[Saved entries]
Lemma to_bytes_length (table n : list byte) :
  to_bytes (Z.of_nat (List.length table)) 4 = Ok n <->
  fits_frame table /\ n = le_bytes 4 (Z.of_nat (List.length table)).
Proof.
  rewrite to_bytes_ok. unfold fits_frame.
  change (256 ^ Z.of_nat 4) with 4294967296. intuition lia.
Qed.

Lemma write_features_ok (fb_features : list (list byte))
  (file file' : list byte) :
  write_features file fb_features = (file', Ok tt) <->
  Forall fits_frame fb_features /\
  file' = file ++ List.concat (map frame fb_features).
Proof.
  revert file. induction fb_features as [|fb rest IH]; intro file; cbn.
  - rewrite app_nil_r. split.
    + intro H. injection H as <-. split; [constructor | reflexivity].
    + intros [_ ->]. reflexivity.
  - destruct (to_bytes (Z.of_nat (List.length fb)) 4) as [n|e] eqn:E.
    + apply to_bytes_length in E as [Hfit ->].
      rewrite IH. unfold file_write, frame.
      rewrite <- !app_assoc. split.
      * intros [Hall ->]. split; [constructor; assumption | reflexivity].
      * intros [Hall ->]. inversion Hall; subst. split; [assumption | reflexivity].
    + split.
      * intro H. discriminate H.
      * intros [Hall _]. inversion Hall as [|x l Hfit _]; subst.
        assert (Hn : to_bytes (Z.of_nat (List.length fb)) 4
                     = Ok (le_bytes 4 (Z.of_nat (List.length fb))))
          by (apply to_bytes_length; split; [exact Hfit | reflexivity]).
        rewrite Hn in E. discriminate E.
Qed.

Lemma create_magic_bytes_0_4 :
  create_magic_bytes 0 4 = Ok [x46; x43; x42; x00; x46; x43; x42; x04].
Proof. reflexivity. Qed.

Lemma write_container_ok (X : Externals) (cj_metadata : json)
  (global_extent : extent) (schema_encoder : SchemaEncoder X)
  (fb_features : list (list byte)) (file : list byte) :
  write_container X cj_metadata global_extent schema_encoder fb_features
  = (file, Ok tt) <->
  exists header_buf warnings,
    create_header X cj_metadata global_extent
      (Z.of_nat (List.length fb_features)) (Some schema_encoder)
    = Ok (header_buf, warnings) /\
    fits_frame header_buf /\ Forall fits_frame fb_features /\
    file = container_layout 0 4 header_buf fb_features.
Proof.
  unfold write_container. rewrite create_magic_bytes_0_4.
  destruct (create_header X cj_metadata global_extent
              (Z.of_nat (List.length fb_features)) (Some schema_encoder))
    as [[header_buf warnings]|e] eqn:EH.
  - destruct (to_bytes (Z.of_nat (List.length header_buf)) 4) as [n|e] eqn:E.
    + apply to_bytes_length in E as [Hfit ->].
      rewrite write_features_ok. unfold file_write, container_layout, frame.
      cbn [app]. split.
      * intros [Hall ->]. exists header_buf, warnings.
        split; [reflexivity|]. split; [assumption|]. split; [assumption|].
        cbn [app]. rewrite <- ?app_assoc. reflexivity.
      * intros [h [w [Hh [_ [Hall ->]]]]]. injection Hh as <- <-.
        split; [assumption|]. cbn [app]. rewrite <- ?app_assoc. reflexivity.
    + split; [discriminate|].
      intros [h [w [Hh [Hfit _]]]]. injection Hh as <- <-.
      assert (Hn : to_bytes (Z.of_nat (List.length header_buf)) 4
                   = Ok (le_bytes 4 (Z.of_nat (List.length header_buf))))
        by (apply to_bytes_length; split; [exact Hfit | reflexivity]).
      rewrite Hn in E. discriminate E.
  - split; [discriminate|].
    intros [h [w [Hh _]]]. discriminate Hh.
Qed.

▶ _Work request_
Write the records out once more, word for word.

▶ _Output for this task_
Lemma to_bytes_length (table n : list byte) :
  to_bytes (Z.of_nat (List.length table)) 4 = Ok n <->
  fits_frame table /\ n = le_bytes 4 (Z.of_nat (List.length table)).
Proof.
  rewrite to_bytes_ok. unfold fits_frame.
  change (256 ^ Z.of_nat 4) with 4294967296. intuition lia.
Qed.

Lemma write_features_ok (fb_features : list (list byte))
  (file file' : list byte) :
  write_features file fb_features = (file', Ok tt) <->
  Forall fits_frame fb_features /\
  file' = file ++ List.concat (map frame fb_features).
Proof.
  revert file. induction fb_features as [|fb rest IH]; intro file; cbn.
  - rewrite app_nil_r. split.
    + intro H. injection H as <-. split; [constructor | reflexivity].
    + intros [_ ->]. reflexivity.
  - destruct (to_bytes (Z.of_nat (List.length fb)) 4) as [n|e] eqn:E.
    + apply to_bytes_length in E as [Hfit ->].
      rewrite IH. unfold file_write, frame.
      rewrite <- !app_assoc. split.
      * intros [Hall ->]. split; [constructor; assumption | reflexivity].
      * intros [Hall ->]. inversion Hall; subst. split; [assumption | reflexivity].
    + split.
      * intro H. discriminate H.
      * intros [Hall _]. inversion Hall as [|x l Hfit _]; subst.
        assert (Hn : to_bytes (Z.of_nat (List.length fb)) 4
                     = Ok (le_bytes 4 (Z.of_nat (List.length fb))))
          by (apply to_bytes_length; split; [exact Hfit | reflexivity]).
        rewrite Hn in E. discriminate E.
Qed.

Lemma create_magic_bytes_0_4 :
  create_magic_bytes 0 4 = Ok [x46; x43; x42; x00; x46; x43; x42; x04].
Proof. reflexivity. Qed.

Lemma write_container_ok (X : Externals) (cj_metadata : json)
  (global_extent : extent) (schema_encoder : SchemaEncoder X)
  (fb_features : list (list byte)) (file : list byte) :
  write_container X cj_metadata global_extent schema_encoder fb_features
  = (file, Ok tt) <->
  exists header_buf warnings,
    create_header X cj_metadata global_extent
      (Z.of_nat (List.length fb_features)) (Some schema_encoder)
    = Ok (header_buf, warnings) /\
    fits_frame header_buf /\ Forall fits_frame fb_features /\
    file = container_layout 0 4 header_buf fb_features.
Proof.
  unfold write_container. rewrite create_magic_bytes_0_4.
  destruct (create_header X cj_metadata global_extent
              (Z.of_nat (List.length fb_features)) (Some schema_encoder))
    as [[header_buf warnings]|e] eqn:EH.
  - destruct (to_bytes (Z.of_nat (List.length header_buf)) 4) as [n|e] eqn:E.
    + apply to_bytes_length in E as [Hfit ->].
      rewrite write_features_ok. unfold file_write, container_layout, frame.
      cbn [app]. split.
      * intros [Hall ->]. exists header_buf, warnings.
        split; [reflexivity|]. split; [assumption|]. split; [assumption|].
        cbn [app]. rewrite <- ?app_assoc. reflexivity.
      * intros [h [w [Hh [_ [Hall ->]]]]]. injection Hh as <- <-.
        split; [assumption|]. cbn [app]. rewrite <- ?app_assoc. reflexivity.
    + split; [discriminate|].
      intros [h [w [Hh [Hfit _]]]]. injection Hh as <- <-.
      assert (Hn : to_bytes (Z.of_nat (List.length header_buf)) 4
                   = Ok (le_bytes 4 (Z.of_nat (List.length header_buf))))
        by (apply to_bytes_length; split; [exact Hfit | reflexivity]).
      rewrite Hn in E. discriminate E.
  - split; [discriminate|].
    intros [h [w [Hh _]]]. discriminate Hh.
Qed.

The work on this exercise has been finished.